I planned my first visit to Lompoc, California, and its Ghetto: The Wine Ghetto. I had heard of this industrial park housing 15-20 wineries but couldn’t imagine how or why such a place would be possible. And when my son-in-law moved to Santa Ynez, CA, I had to go see for myself.
Sure enough, no amazing gardens, trees or fountains. No fantastic stone buildings or quaint villages to meander through. At first glance, The Wine Ghettos’ door fronts looked business park-esk without a bunch of semi-trucks parked in front of the bays. How could this be legit?
The trip from Santa Ynez to Lompoc was only 26 miles. The bonus: A couple of winery visits on the way over. My most notable stop was the Babcock Winery on Highway 246, but that visit will have to be in another post.
So I sighed and parked on the street just down from Palmina Winery. I knew of its owner, Steve Clifton, from his other winery projects, including Brewer-Clifton. In fact, I have six of those pinot bottles in my wine cooler right now. But I was still skeptical… until I walked through the door.
While Palmina’s wine tasting room was small, the familiar sights settled my fears immediately. His staff smiled and seemed genuinely glad I arrived; the smells of fine woods, wine and the familiarity of snacks, (including salami and bread sticks) soon gave way to the excitement of tasting Palmina’s Italian list of reds. I have to admit, I am a red fan.
I researched and became web familiar with Clifton’s Nebbiolo line. My wife is Italian and I spent many evenings at her Grandma Bruno’s house early in our marriage, enjoying the essence of Italia. She proudly plated rich, meaty and savory courses with fresh pasta dishes, including her favorite: gnocchi. Chianti often was served in a carafe. Today, now a young 50-something, I wanted a more substantial wine to take home for special home cooked dinners. The tasting included a lists of 2006 bottles: Nebbiolo Stolpman Vineyard, Sisquoc Vineyard, and Honea Vineyard. I couldn’t resist and bought a Stolpman and Sisquoc. While the tasting showed wonderful aromas of orange peel and cinnamon in the Sisquoc, the rosemary, lavender and pomegranate teased me in the Stolpman-pour. I plan on laying these down for a couple more years…maybe.

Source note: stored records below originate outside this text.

(** [load_words], from the decoded content of the file on.  The checks on
    the path and the reading of the file come before and are not part of
    the model. *)
Definition load_words (words : json)
    : result (list str * list str * list str * list str) :=
  (* Validaciones de formato *)
  raise_if (negb (valid WORDS_JSON_SCHEMA words)) BadFormat (
  (* Validaciones de contenido *)
  raise_if (is_empty (strings_at POSITIVE words)) (NoWordsInFile Positive) (
  raise_if (is_empty (strings_at NEGATIVE words)) (NoWordsInFile Negative) (
  raise_if (is_empty (strings_at NEUTRAL words)) (NoWordsInFile Neutral) (
  let positive := strings_at POSITIVE words in
  let negative := strings_at NEGATIVE words in
  let neutral := strings_at NEUTRAL words in
  (* Limpiar las palabras *)
  let positive := map (sanitize_text U) positive in
  let negative := map (sanitize_text U) negative in
  let neutral := map (sanitize_text U) neutral in
  let all_words := positive ++ negative ++ neutral in
  (* MAS validaciones de contenido: len(all_words) != len(set(all_words)) *)
  raise_if (negb (length all_words =? length (nodup str_eq_dec all_words)))
    RepeatedWords (
  Ok (positive, negative, neutral, all_words)))))).

(** [enumerate(words)] *)
Definition enumerate {A} (l : list A) : list (nat * A) :=
  combine (seq 0 (length l)) l.

(** [v[i]] and [v[i] = x] on an integer vector; the indices the program
    uses are within the vector. *)
Definition get_item (v : list Z) (i : nat) : Z := nth i v 0%Z.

I enjoyed my visit at Palmina Winery, plus the many other wineries and Faces at The Wine Ghetto. While I could not visit all 16 wineries, stops at Stolpman Vineyards, Fiddlehead Cellars, Evening Land Vineyards, and the Piedrasassi New Vineland Winery gave me reason to believe the building had little to do with the quality inside. While none of the other winemakers were available, the staff at each winery made sure my visit was an important event.
Steve Clifton was kind enough to hang out with me after he wandered through the tasting room to say hi to some of the other visitors. If his smile and warm personality and enthusiasm to greet strangers is any indication of his love for his family and winery, I am sold on his product. The whole social time was about 30 minutes. He spoke about his passion for creating wine, his kids and why he loves setting up shop at The Wine Ghetto. In fact, he cited fellow winemakers within The Ghetto as worthy competitors for my business.
This short blog post is to encourage a closer web look at wineries and vignerons who create masterpieces we can enjoy today but will even be better tomorrow. Maybe you will risk a drive out to Lompoc. Find out for yourself that excellent wine is being crafted in a business park.
While the goal of TasteoftheCork.com and myself is to broaden wine awareness, my desire is to go beyond that and tell winemakers’ tales not yet told. I plan to return and revisit The Wine Ghetto and the winemakers. This time I will document our discussion and shape a story of passion, struggle, and encouragement to those who find them.
P.S. If you get to The Wine Ghetto before I do, tell Steve Clifton that Greg Stobbe at TalesoftheCork will visit soon.